The entries are given below. Output each one unchanged.

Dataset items
= = = = = = =
(** Undefined opcodes. *)
Definition opcodeArray_8 : list opcode := [
  mkOpcode OP_UNKNOWN187 "OP_UNKNOWN187" 1 h_Invalid;
  mkOpcode OP_UNKNOWN188 "OP_UNKNOWN188" 1 h_Invalid;
  mkOpcode OP_UNKNOWN189 "OP_UNKNOWN189" 1 h_Invalid;
  mkOpcode OP_UNKNOWN190 "OP_UNKNOWN190" 1 h_Invalid;
  mkOpcode OP_UNKNOWN191 "OP_UNKNOWN191" 1 h_Invalid;
  mkOpcode OP_UNKNOWN192 "OP_UNKNOWN192" 1 h_Invalid;
  mkOpcode OP_UNKNOWN193 "OP_UNKNOWN193" 1 h_Invalid;
  mkOpcode OP_UNKNOWN194 "OP_UNKNOWN194" 1 h_Invalid;
  mkOpcode OP_UNKNOWN195 "OP_UNKNOWN195" 1 h_Invalid;
  mkOpcode OP_UNKNOWN196 "OP_UNKNOWN196" 1 h_Invalid;
  mkOpcode OP_UNKNOWN197 "OP_UNKNOWN197" 1 h_Invalid;
  mkOpcode OP_UNKNOWN198 "OP_UNKNOWN198" 1 h_Invalid;
  mkOpcode OP_UNKNOWN199 "OP_UNKNOWN199" 1 h_Invalid;
  mkOpcode OP_UNKNOWN200 "OP_UNKNOWN200" 1 h_Invalid;
  mkOpcode OP_UNKNOWN201 "OP_UNKNOWN201" 1 h_Invalid;
  mkOpcode OP_UNKNOWN202 "OP_UNKNOWN202" 1 h_Invalid;
  mkOpcode OP_UNKNOWN203 "OP_UNKNOWN203" 1 h_Invalid;
  mkOpcode OP_UNKNOWN204 "OP_UNKNOWN204" 1 h_Invalid;
  mkOpcode OP_UNKNOWN205 "OP_UNKNOWN205" 1 h_Invalid;
  mkOpcode OP_UNKNOWN206 "OP_UNKNOWN206" 1 h_Invalid;
  mkOpcode OP_UNKNOWN207 "OP_UNKNOWN207" 1 h_Invalid;
  mkOpcode OP_UNKNOWN208 "OP_UNKNOWN208" 1 h_Invalid;
  mkOpcode OP_UNKNOWN209 "OP_UNKNOWN209" 1 h_Invalid;
  mkOpcode OP_UNKNOWN210 "OP_UNKNOWN210" 1 h_Invalid;
  mkOpcode OP_UNKNOWN211 "OP_UNKNOWN211" 1 h_Invalid;
  mkOpcode OP_UNKNOWN212 "OP_UNKNOWN212" 1 h_Invalid;
  mkOpcode OP_UNKNOWN213 "OP_UNKNOWN213" 1 h_Invalid;
  mkOpcode OP_UNKNOWN214 "OP_UNKNOWN214" 1 h_Invalid;
  mkOpcode OP_UNKNOWN215 "OP_UNKNOWN215" 1 h_Invalid;
  mkOpcode OP_UNKNOWN216 "OP_UNKNOWN216" 1 h_Invalid;
  mkOpcode OP_UNKNOWN217 "OP_UNKNOWN217" 1 h_Invalid;
  mkOpcode OP_UNKNOWN218 "OP_UNKNOWN218" 1 h_Invalid;
  mkOpcode OP_UNKNOWN219 "OP_UNKNOWN219" 1 h_Invalid;
  mkOpcode OP_UNKNOWN220 "OP_UNKNOWN220" 1 h_Invalid;
  mkOpcode OP_UNKNOWN221 "OP_UNKNOWN221" 1 h_Invalid;
  mkOpcode OP_UNKNOWN223 "OP_UNKNOWN223" 1 h_Invalid;
  mkOpcode OP_UNKNOWN224 "OP_UNKNOWN224" 1 h_Invalid;
  mkOpcode OP_UNKNOWN225 "OP_UNKNOWN225" 1 h_Invalid;
  mkOpcode OP_UNKNOWN226 "OP_UNKNOWN226" 1 h_Invalid;
  mkOpcode OP_UNKNOWN227 "OP_UNKNOWN227" 1 h_Invalid;
  mkOpcode OP_UNKNOWN228 "OP_UNKNOWN228" 1 h_Invalid;
  mkOpcode OP_UNKNOWN229 "OP_UNKNOWN229" 1 h_Invalid;
  mkOpcode OP_UNKNOWN230 "OP_UNKNOWN230" 1 h_Invalid;
  mkOpcode OP_UNKNOWN231 "OP_UNKNOWN231" 1 h_Invalid;
  mkOpcode OP_UNKNOWN232 "OP_UNKNOWN232" 1 h_Invalid;
  mkOpcode OP_UNKNOWN233 "OP_UNKNOWN233" 1 h_Invalid;
  mkOpcode OP_UNKNOWN234 "OP_UNKNOWN234" 1 h_Invalid;
  mkOpcode OP_UNKNOWN235 "OP_UNKNOWN235" 1 h_Invalid;
  mkOpcode OP_UNKNOWN236 "OP_UNKNOWN236" 1 h_Invalid;
  mkOpcode OP_UNKNOWN237 "OP_UNKNOWN237" 1 h_Invalid;
  mkOpcode OP_UNKNOWN238 "OP_UNKNOWN238" 1 h_Invalid;
  mkOpcode OP_UNKNOWN239 "OP_UNKNOWN239" 1 h_Invalid;
  mkOpcode OP_UNKNOWN240 "OP_UNKNOWN240" 1 h_Invalid;
  mkOpcode OP_UNKNOWN241 "OP_UNKNOWN241" 1 h_Invalid;
  mkOpcode OP_UNKNOWN242 "OP_UNKNOWN242" 1 h_Invalid;
  mkOpcode OP_UNKNOWN243 "OP_UNKNOWN243" 1 h_Invalid;
  mkOpcode OP_UNKNOWN244 "OP_UNKNOWN244" 1 h_Invalid;
  mkOpcode OP_UNKNOWN245 "OP_UNKNOWN245" 1 h_Invalid;
  mkOpcode OP_UNKNOWN246 "OP_UNKNOWN246" 1 h_Invalid;
  mkOpcode OP_UNKNOWN247 "OP_UNKNOWN247" 1 h_Invalid;
  mkOpcode OP_UNKNOWN248 "OP_UNKNOWN248" 1 h_Invalid;
  mkOpcode OP_UNKNOWN249 "OP_UNKNOWN249" 1 h_Invalid].

(** Bitcoin Core internal use opcode.  Defined here for completeness. *)
Definition opcodeArray_9 : list opcode := [
  mkOpcode OP_SMALLINTEGER "OP_SMALLINTEGER" 1 h_Invalid;
  mkOpcode OP_PUBKEYS "OP_PUBKEYS" 1 h_Invalid;
  mkOpcode OP_UNKNOWN252 "OP_UNKNOWN252" 1 h_Invalid;
  mkOpcode OP_PUBKEYHASH "OP_PUBKEYHASH" 1 h_Invalid;
  mkOpcode OP_PUBKEY "OP_PUBKEY" 1 h_Invalid;
  mkOpcode OP_INVALIDOPCODE "OP_INVALIDOPCODE" 1 h_Invalid].

Definition opcodeArray : list opcode :=
  opcodeArray_0 ++ opcodeArray_1 ++ opcodeArray_2 ++ opcodeArray_3 ++ opcodeArray_4 ++ opcodeArray_5 ++ opcodeArray_6 ++ opcodeArray_7 ++ opcodeArray_8 ++ opcodeArray_9.

(** [opcodeArray[b]]: the Go literal is keyed by the opcode value, which is
    also each entry's first field; an entry not listed would be the zero
    value. *)
Definition zeroOpcode : opcode := mkOpcode 0 "" 0 h_Invalid.

Definition opcode_at (b : byte) : opcode :=
  default zeroOpcode (head (filter (λ op, value op = b2z b) opcodeArray)).

(** ** Conditional execution constants *)
Inductive OpCond := OpCondFalse | OpCondTrue | OpCondSkip.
= = = = = = =
## THE COMPLETED TASK
(** Undefined opcodes. *)
Definition opcodeArray_8 : list opcode := [
  mkOpcode OP_UNKNOWN187 "OP_UNKNOWN187" 1 h_Invalid;
  mkOpcode OP_UNKNOWN188 "OP_UNKNOWN188" 1 h_Invalid;
  mkOpcode OP_UNKNOWN189 "OP_UNKNOWN189" 1 h_Invalid;
  mkOpcode OP_UNKNOWN190 "OP_UNKNOWN190" 1 h_Invalid;
  mkOpcode OP_UNKNOWN191 "OP_UNKNOWN191" 1 h_Invalid;
  mkOpcode OP_UNKNOWN192 "OP_UNKNOWN192" 1 h_Invalid;
  mkOpcode OP_UNKNOWN193 "OP_UNKNOWN193" 1 h_Invalid;
  mkOpcode OP_UNKNOWN194 "OP_UNKNOWN194" 1 h_Invalid;
  mkOpcode OP_UNKNOWN195 "OP_UNKNOWN195" 1 h_Invalid;
  mkOpcode OP_UNKNOWN196 "OP_UNKNOWN196" 1 h_Invalid;
  mkOpcode OP_UNKNOWN197 "OP_UNKNOWN197" 1 h_Invalid;
  mkOpcode OP_UNKNOWN198 "OP_UNKNOWN198" 1 h_Invalid;
  mkOpcode OP_UNKNOWN199 "OP_UNKNOWN199" 1 h_Invalid;
  mkOpcode OP_UNKNOWN200 "OP_UNKNOWN200" 1 h_Invalid;
  mkOpcode OP_UNKNOWN201 "OP_UNKNOWN201" 1 h_Invalid;
  mkOpcode OP_UNKNOWN202 "OP_UNKNOWN202" 1 h_Invalid;
  mkOpcode OP_UNKNOWN203 "OP_UNKNOWN203" 1 h_Invalid;
  mkOpcode OP_UNKNOWN204 "OP_UNKNOWN204" 1 h_Invalid;
  mkOpcode OP_UNKNOWN205 "OP_UNKNOWN205" 1 h_Invalid;
  mkOpcode OP_UNKNOWN206 "OP_UNKNOWN206" 1 h_Invalid;
  mkOpcode OP_UNKNOWN207 "OP_UNKNOWN207" 1 h_Invalid;
  mkOpcode OP_UNKNOWN208 "OP_UNKNOWN208" 1 h_Invalid;
  mkOpcode OP_UNKNOWN209 "OP_UNKNOWN209" 1 h_Invalid;
  mkOpcode OP_UNKNOWN210 "OP_UNKNOWN210" 1 h_Invalid;
  mkOpcode OP_UNKNOWN211 "OP_UNKNOWN211" 1 h_Invalid;
  mkOpcode OP_UNKNOWN212 "OP_UNKNOWN212" 1 h_Invalid;
  mkOpcode OP_UNKNOWN213 "OP_UNKNOWN213" 1 h_Invalid;
  mkOpcode OP_UNKNOWN214 "OP_UNKNOWN214" 1 h_Invalid;
  mkOpcode OP_UNKNOWN215 "OP_UNKNOWN215" 1 h_Invalid;
  mkOpcode OP_UNKNOWN216 "OP_UNKNOWN216" 1 h_Invalid;
  mkOpcode OP_UNKNOWN217 "OP_UNKNOWN217" 1 h_Invalid;
  mkOpcode OP_UNKNOWN218 "OP_UNKNOWN218" 1 h_Invalid;
  mkOpcode OP_UNKNOWN219 "OP_UNKNOWN219" 1 h_Invalid;
  mkOpcode OP_UNKNOWN220 "OP_UNKNOWN220" 1 h_Invalid;
  mkOpcode OP_UNKNOWN221 "OP_UNKNOWN221" 1 h_Invalid;
  mkOpcode OP_UNKNOWN223 "OP_UNKNOWN223" 1 h_Invalid;
  mkOpcode OP_UNKNOWN224 "OP_UNKNOWN224" 1 h_Invalid;
  mkOpcode OP_UNKNOWN225 "OP_UNKNOWN225" 1 h_Invalid;
  mkOpcode OP_UNKNOWN226 "OP_UNKNOWN226" 1 h_Invalid;
  mkOpcode OP_UNKNOWN227 "OP_UNKNOWN227" 1 h_Invalid;
  mkOpcode OP_UNKNOWN228 "OP_UNKNOWN228" 1 h_Invalid;
  mkOpcode OP_UNKNOWN229 "OP_UNKNOWN229" 1 h_Invalid;
  mkOpcode OP_UNKNOWN230 "OP_UNKNOWN230" 1 h_Invalid;
  mkOpcode OP_UNKNOWN231 "OP_UNKNOWN231" 1 h_Invalid;
  mkOpcode OP_UNKNOWN232 "OP_UNKNOWN232" 1 h_Invalid;
  mkOpcode OP_UNKNOWN233 "OP_UNKNOWN233" 1 h_Invalid;
  mkOpcode OP_UNKNOWN234 "OP_UNKNOWN234" 1 h_Invalid;
  mkOpcode OP_UNKNOWN235 "OP_UNKNOWN235" 1 h_Invalid;
  mkOpcode OP_UNKNOWN236 "OP_UNKNOWN236" 1 h_Invalid;
  mkOpcode OP_UNKNOWN237 "OP_UNKNOWN237" 1 h_Invalid;
  mkOpcode OP_UNKNOWN238 "OP_UNKNOWN238" 1 h_Invalid;
  mkOpcode OP_UNKNOWN239 "OP_UNKNOWN239" 1 h_Invalid;
  mkOpcode OP_UNKNOWN240 "OP_UNKNOWN240" 1 h_Invalid;
  mkOpcode OP_UNKNOWN241 "OP_UNKNOWN241" 1 h_Invalid;
  mkOpcode OP_UNKNOWN242 "OP_UNKNOWN242" 1 h_Invalid;
  mkOpcode OP_UNKNOWN243 "OP_UNKNOWN243" 1 h_Invalid;
  mkOpcode OP_UNKNOWN244 "OP_UNKNOWN244" 1 h_Invalid;
  mkOpcode OP_UNKNOWN245 "OP_UNKNOWN245" 1 h_Invalid;
  mkOpcode OP_UNKNOWN246 "OP_UNKNOWN246" 1 h_Invalid;
  mkOpcode OP_UNKNOWN247 "OP_UNKNOWN247" 1 h_Invalid;
  mkOpcode OP_UNKNOWN248 "OP_UNKNOWN248" 1 h_Invalid;
  mkOpcode OP_UNKNOWN249 "OP_UNKNOWN249" 1 h_Invalid].

(** Bitcoin Core internal use opcode.  Defined here for completeness. *)
Definition opcodeArray_9 : list opcode := [
  mkOpcode OP_SMALLINTEGER "OP_SMALLINTEGER" 1 h_Invalid;
  mkOpcode OP_PUBKEYS "OP_PUBKEYS" 1 h_Invalid;
  mkOpcode OP_UNKNOWN252 "OP_UNKNOWN252" 1 h_Invalid;
  mkOpcode OP_PUBKEYHASH "OP_PUBKEYHASH" 1 h_Invalid;
  mkOpcode OP_PUBKEY "OP_PUBKEY" 1 h_Invalid;
  mkOpcode OP_INVALIDOPCODE "OP_INVALIDOPCODE" 1 h_Invalid].

Definition opcodeArray : list opcode :=
  opcodeArray_0 ++ opcodeArray_1 ++ opcodeArray_2 ++ opcodeArray_3 ++ opcodeArray_4 ++ opcodeArray_5 ++ opcodeArray_6 ++ opcodeArray_7 ++ opcodeArray_8 ++ opcodeArray_9.

(** [opcodeArray[b]]: the Go literal is keyed by the opcode value, which is
    also each entry's first field; an entry not listed would be the zero
    value. *)
Definition zeroOpcode : opcode := mkOpcode 0 "" 0 h_Invalid.

Definition opcode_at (b : byte) : opcode :=
  default zeroOpcode (head (filter (λ op, value op = b2z b) opcodeArray)).

(** ** Conditional execution constants *)
Inductive OpCond := OpCondFalse | OpCondTrue | OpCondSkip.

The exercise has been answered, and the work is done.